We look up from our screens, gaze a few years into the future and list five things you’ll take for granted in the office of the future.

Technological development is moving fast. If someone had told us about smartphones, YouTube celebrities, VR, AR and Snapchat 20 years ago, we would have hardly been able to imagine what they were. So if in 2018 we look up from our screens and gaze another 20 years into the future, what will offices be like then?
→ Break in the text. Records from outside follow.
(** ** Query parameters *)

(** X3: the client's key always wins: whatever the caller passed under
    [api-key] is replaced by it; and every keyword argument other than
    [api-key], [parse] and [offset] reaches the request as it was
    given. *)
Theorem fetch_query_parameters `{Runtime} (self : Client.t) (path : string)
    (args : list pyval) (kwargs : gmap string kwval) (req : request) :
  In req (sent_by (Client.fetch self path args kwargs)) ->
  params req !! "api-key" = Some (KVal (Client.apikey self))
  /\ forall k, k <> "api-key" -> k <> "parse" -> k <> "offset" ->
       params req !! k = kwargs !! k.
Proof.
  intros Hin.
  destruct (fetch_run self path args kwargs)
    as [[Hnil _]|(off & u & _ & _ & Hs & _)].
  - rewrite Hnil in Hin. destruct Hin.
  - rewrite Hs in Hin. destruct Hin as [<-|[]]. cbn. unfold query_of. split.
    + apply lookup_insert_eq.
    + intros k Hk1 Hk2 Hk3.
      now rewrite lookup_insert_ne, lookup_delete_ne, lookup_insert_ne by congruence.
Qed.
(** * Template document generator: a shallow embedding of [app/main.py]

    The service renders rent-receipt templates in two passes and stores
    the results in a three-level directory hierarchy.  This development
    embeds the request models with their validators, the date helper,
    the path construction and the handlers that generate and look up
    documents, together with the parts of the Python runtime they call
    ([str.isdigit], [int], [os.path.join], the file-system calls,
    [datetime.date], [calendar.monthrange] and the placeholder fragment
    of Jinja2), and proves the properties stated about them.  The two
    listing handlers follow the service.

    Conventions.
    - A Python [str] is a [string]; a character stands for the code
      point with the same number, so the strings covered are those over
      code points 0 to 255.
    - A Python [int] is a [Z].
    - A raised exception is the left injection of a sum. *)

From Stdlib Require Import ZArith Lia Bool Ascii.
From Stdlib Require Floats.PrimFloat.
From stdpp Require Import base option list strings.

Local Open Scope Z_scope.

(** ** Python builtins used by the program *)

Module Py.

Definition ord (c : ascii) : Z := Z.of_N (N_of_ascii c).

(** Characters '0' to '9': the decimal digits that [int] accepts among
    the code points below 256. *)
Definition is_decimal (c : ascii) : bool :=
  (48 <=? ord c) && (ord c <=? 57).

(** [str.isdigit] on one character.  Below code point 256 the digit
    characters are '0' to '9' and the superscripts two (178), three
    (179) and one (185). *)
Definition char_isdigit (c : ascii) : bool :=
  is_decimal c || (ord c =? 178) || (ord c =? 179) || (ord c =? 185).

Fixpoint all_chars (p : ascii -> bool) (s : string) : bool :=
  match s with
  | EmptyString => true
  | String c r => p c && all_chars p r
  end.

(** [s.isdigit()]: every character is a digit and there is at least
    one. *)
Definition isdigit (s : string) : bool :=
  match s with
  | EmptyString => false
  | _ => all_chars char_isdigit s
  end.

Definition digit_value (c : ascii) : Z := ord c - 48.

Fixpoint int_acc (acc : Z) (s : string) : Z :=
  match s with
  | EmptyString => acc
  | String c r => int_acc (10 * acc + digit_value c) r
  end.

(** [int(s)] for the strings that reach it in this program, namely
    those [isdigit] has accepted: the value in base ten when every
    character is one of '0' to '9', and [None] (a [ValueError]) when a
    character is a digit that is not decimal.  The signs, blanks and
    underscores that [int] also accepts never pass [isdigit]. *)
Definition int (s : string) : option Z :=
  match s with
  | EmptyString => None
  | _ => if all_chars is_decimal s then Some (int_acc 0 s) else None
  end.

(** [len(s)]. *)
Definition len (s : string) : Z := Z.of_nat (String.length s).

(** [s[:n]] and [s[n:]] for a non-negative literal [n]. *)
Definition slice_to (n : nat) (s : string) : string :=
  String.substring 0 n s.

Definition slice_from (n : nat) (s : string) : string :=
  String.substring n (String.length s - n) s.

Definition digit_char (d : Z) : ascii := ascii_of_N (Z.to_N (48 + d)).

(** Decimal digits of a natural number, most significant first; [fuel]
    bounds the number of digits. *)
Fixpoint digits (fuel : nat) (n : Z) (acc : string) : string :=
  match fuel with
  | O => acc
  | S f =>
      let acc' := String (digit_char (n mod 10)) acc in
      if n <? 10 then acc' else digits f (n / 10) acc'
  end.

Definition str_nonneg (n : Z) : string :=
  digits (S (Z.to_nat (Z.log2 n))) n EmptyString.

(** [str(n)] for an integer. *)
Definition str (n : Z) : string :=
  if n <? 0 then String "-" (str_nonneg (- n)) else str_nonneg n.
Based on the mobility and digitalisation report from Kairos Future, in which it is claimed that the major changes of digitalisation lie ahead of us rather than behind us, we list five things that we will presumably take for granted in the office of the future.

The hologram

Finding it hard to be in two places at the same time? Let a hologram solve the problem. Microsoft is already offering a solution that provides the opportunity to merge physical spaces and those present in them with virtual environments and people who are in a different place.

The driverless car

A driverless electric vehicle makes all deliveries to and from the office. Automation and the desire to achieve sustainability is driving development of both driverless cars and electric cars. Driverless cars exist but are still not permitted to be used in traffic, but if you live in Hamburg, you can already have your pizza delivered by a small driverless vehicle.

The drone

From the driverless car, a drone flies in with your delivery to the office robot, which receives it at the door and delivers it to the right person or location. Car manufacturer Mercedes recently launched the electric EQ van, with a built-in drone on the roof that delivers items from the vehicle to the final destination.

The office robot

A friendly, helpful robot that moves freely between floors. It gets you a coffee, leaves messages, tidies up the kitchen and lets in visitors. People’s desire to get help with tasks that are heavy, dangerous or monotonous are driving development – from care robots and construction robots to office robots that simply carry out all the tasks you find boring.

The 3D printing shop

Chanel recently managed to print make-up brushes, and Adidas can boast its first sneakers manufactured by a 3D printer. So forget laborious order procedures and slow deliveries. If something breaks at the office, you simply go down to your local 3D printing shop and print out a new one. Even if 3D printing technology is well developed and it’s already possible to print out objects from a digital file, it will be likely to complement mass production rather than replacing it, and this type of shop is quite a way off yet.

Bearing in mind how much life and work have changed over the past 20 years, it is a dizzying thought that, as Kairos Future claims, the major changes in terms of digitalisation still lie ahead of us. At the same time, the technology for holograms, office robots, driverless cars and drones already exists, and the question is simply how to develop and use them. We are facing an exciting future.